Just Say NO to Grass!


I am opposed to grass. I refer here to Kentucky Blue, not maryjane (though, being a prude, I am also opposed to that). I should clarify that my dislike of the lawn is confined to my own; I harbor no ill-will toward the neighbors’ patches of green.

It appears that I am not alone in my anathema. A google search of “why lawns are bad” produces more than 16 million sites. Most of these object to the lawn’s negative environmental impact: they require unconscionable amounts of watering; the chemicals needed to produce a lush look leech into the aquifer and poison the planet; the toxic fumes from the equipment used to manicure them will eventually kill us all.

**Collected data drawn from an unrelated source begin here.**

(** C5: an accepted block has its producer's signature and a quorum's.  If
    [VerifyBlockGenerate] accepts a block then its producer is the delegate of the
    round whose slot is the block's time, the time has come and the slot has not
    passed, the header follows its parent (number, time, gas) and the producer has
    signed its hash; and more than twice a third of the number of delegates, the
    third rounded down, have signed the same hash: that many different addresses of the
    round.  For a number that is no multiple of three this is not two thirds: 67 of 101
    delegates are enough. *)
Theorem block_accepted (now maxElect : Z) (block : Block) (shuffle : list ShuffleDel) (interval : Z) :
  VerifyBlockGenerate keccak GetHeader now maxElect block shuffle interval = Ret None →
  ∃ h b' signers, Block_Hash keccak block = Ret (h, b') ∧ produced_in_turn now block shuffle interval h ∧
    NoDup signers ∧ Z.quot (Int64 maxElect) 3 * 2 < Z.of_nat (length signers) ∧ Forall (λ a, in_round shuffle a ∧ ∃ sig, signed_by h sig a) signers.
Proof.
  unfold VerifyBlockGenerate. intros H. destruct (VerifyHeaderAndSign keccak GetHeader now block shuffle interval) as [[err|]|] eqn:E; [done| |done].
  cbn [mbind outcome_bind] in H. destruct (decode_signs _) as [signs|]; [|done]. apply header_accepted in E as (h & b' & Eh & Hp). rewrite Eh in H.
  cbn [mbind outcome_bind] in H. destruct (collect_signers keccak h shuffle signs ∅) as [m|] eqn:Ec; [|done]. cbn [mbind outcome_bind] in H.
  destruct (Z.gtb_spec (Z.of_nat (base.size m)) (Z.quot (Int64 maxElect) 3 * 2)) as [Hq|]; [|done].
  destruct (signers_list m (λ a, in_round shuffle a ∧ ∃ sig, signed_by h sig a)) as (l & Hnd & Hl & HP).
  { intros s Hs. destruct (collect_signers_sound _ _ _ _ _ Ec s Hs) as [Hs'|(a & sig & -> & Hr & _ & Hsig)]; [by apply not_elem_of_empty in Hs'|].
    exists a. split_and!; [done|done|by exists sig]. }
  exists h, b', l. split_and!; [done|done|done|by rewrite Hl|done].
Qed.

(** C40: a bad signature stops the node.  The signatures that come with a block are not
    covered by its hash.  If one of them is such that no key can be recovered from it
    - it is too short, or its last byte is 4 or more - and the block itself is in
    order, then [VerifyBlockGenerate] does not return an error but panics: the error
    of [RecoverPubkey] is dropped and the missing key is dereferenced. *)
Theorem bad_sign_panics (now maxElect : Z) (block : Block) (shuffle : list ShuffleDel) (interval : Z) (signs : list bytes) (sig pub : bytes) (err : secperr) (h : hash) (b' : Block) :
  VerifyHeaderAndSign keccak GetHeader now block shuffle interval = Ret None → decode_signs (RlpEncodeSigns block) = inl signs →
  Block_Hash keccak block = Ret (h, b') → sig ∈ signs → RecoverPubkey (hash_bytes h) sig = (pub, Some err) →
  ∃ w, VerifyBlockGenerate keccak GetHeader now maxElect block shuffle interval = Panic w.
Proof.
  intros E Ed Eh Hin Er. unfold VerifyBlockGenerate. rewrite E. cbn [mbind outcome_bind]. rewrite Ed, Eh. cbn [mbind outcome_bind].
  destruct (collect_signers_panics h shuffle signs sig pub err Hin Er ∅) as [w ->]. by exists w.
Qed.
End Signed.

(** ** An example

    One delegate, whose key is that of the base point. *)
Definition base_address : address := point_address toy_keccak curve_Gx curve_Gy.
Definition turn_parent : Header := sample_header <| h_GasLimit := 300000000 |> <| Number := 6 |> <| Time := 990 |>.
Definition turn_header : Header := turn_parent <| Coinbase := base_address |> <| Number := 7 |> <| Time := 1000 |>.
Definition turn_sign : bytes := replicate 65 (byte_of 1).
Definition turn_signs (signs : list bytes) : bytes :=
  match EncodeToBytes signs_type (VList ((λ s, VList [VBytes s; VUint 0]) <$> signs)) with Ret (inl b) => b | _ => [] end.
Definition turn_block (signs : list bytes) : Block := mkBlock turn_header [] None None 0 turn_sign (turn_signs signs).
Definition turn_round : list ShuffleDel := [mkShuffleDel 1000 (address_Hex toy_keccak base_address) 5 []].
Definition turn_chain (h : hash) (n : Z) : option Header := Some turn_parent.

Lemma block_accepted_witness : ∃ h b' signers, Block_Hash toy_keccak (turn_block [turn_sign]) = Ret (h, b') ∧
  @produced_in_turn toy_keccak toy_secp turn_chain 1003 (turn_block [turn_sign]) turn_round 10 h ∧ 0 < Z.of_nat (length (signers : list address)).
Proof.
  destruct (@block_accepted toy_keccak toy_secp turn_chain 1003 1 (turn_block [turn_sign]) turn_round 10) as (h & b' & signers & H1 & H2 & _ & H3 & _);
    [by vm_compute|]. exists h, b', signers. split; [exact H1|]. split; [exact H2|exact H3].
Defined.

Lemma bad_sign_panics_witness : ∃ w, @VerifyBlockGenerate toy_keccak toy_secp turn_chain 1003 1 (turn_block [turn_sign; []]) turn_round 10 = Panic w.
Proof.
  destruct (Block_Hash toy_keccak (turn_block [turn_sign; []])) as [[h b']|] eqn:E; [|by vm_compute in E].
  apply (@bad_sign_panics toy_keccak toy_secp turn_chain 1003 1 (turn_block [turn_sign; []]) turn_round 10 [turn_sign; []] [] [] ErrInvalidSignatureLen h b');
    [by vm_compute|by vm_compute|exact E|by right; left|]. unfold RecoverPubkey. by rewrite (length_be_bytes 32 h : length (hash_bytes h) = 32%nat).
Defined.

I don’t care about any of this, much. The reasons for my own distaste are as follows:
1) The relentless stretch of green (or in the case of our lawn, patchy brown) bores me;
2) I hate wasting time mowing, when I could be tending my perennial bed;
3) I hate starting mowers.
4) I hate mowers that don’t start (a chronic seasonal problem for us).
5) I hate the sight of my 83-year-old mother weeping because the mower doesn’t start, even though she just paid the neighbor boy $50 to fix it.

To escape all this animosity, which can’t be good for my blood pressure, I have a grand plan that involves systematically ridding the property of every blade of grass, and replacing it all with lovely flowers and ornamental groundcovers.

My mother is not on board. She declares her great love for a “lush carpet of velvet green.” The fatal flaw in her argument is that we have never HAD a lush carpet of green, and never will. When our home was constructed in 1960, my frugal father threw a few handfuls of grass seed over the existing sod and called it good enough. That set the standard of lawn care for the next half century. We do not aerate. We do not feed. We don’t even water until we’re so deep in drought that the lawn has assumed the color and texture of the Colonel’s famous extra-crispy wings.

We also have a preponderance of trees (another natural enemy) that keep the lawn in a state of perpetual twilight, scar the surface with shallow roots and suck every drop of water out of the soil.

The result is a densely compacted expanse of turf that resembles a toddler’s ratty old security blanket left out in the elements. Patches of moss and swaths of crabcrass and dandelions compete for supremacy with areas of bare ground and the rare specimen of actual grass. As my nephew once remarked, “If you kill all the weeds, there won’t be any green left.” So yeah - our lawn sucks.

We have decided to compromise this year. My mother has been allotted the front yard, to fertilize and kill weeds and strew grass seed to her heart’s content. Every day she’s out with the manual dandelion remover, engaged in a fruitless battle to vanquish them. I have the backyard, where my perennial and bulb and annual beds are proliferating. Time will tell which of us is most satisfied at season’s end.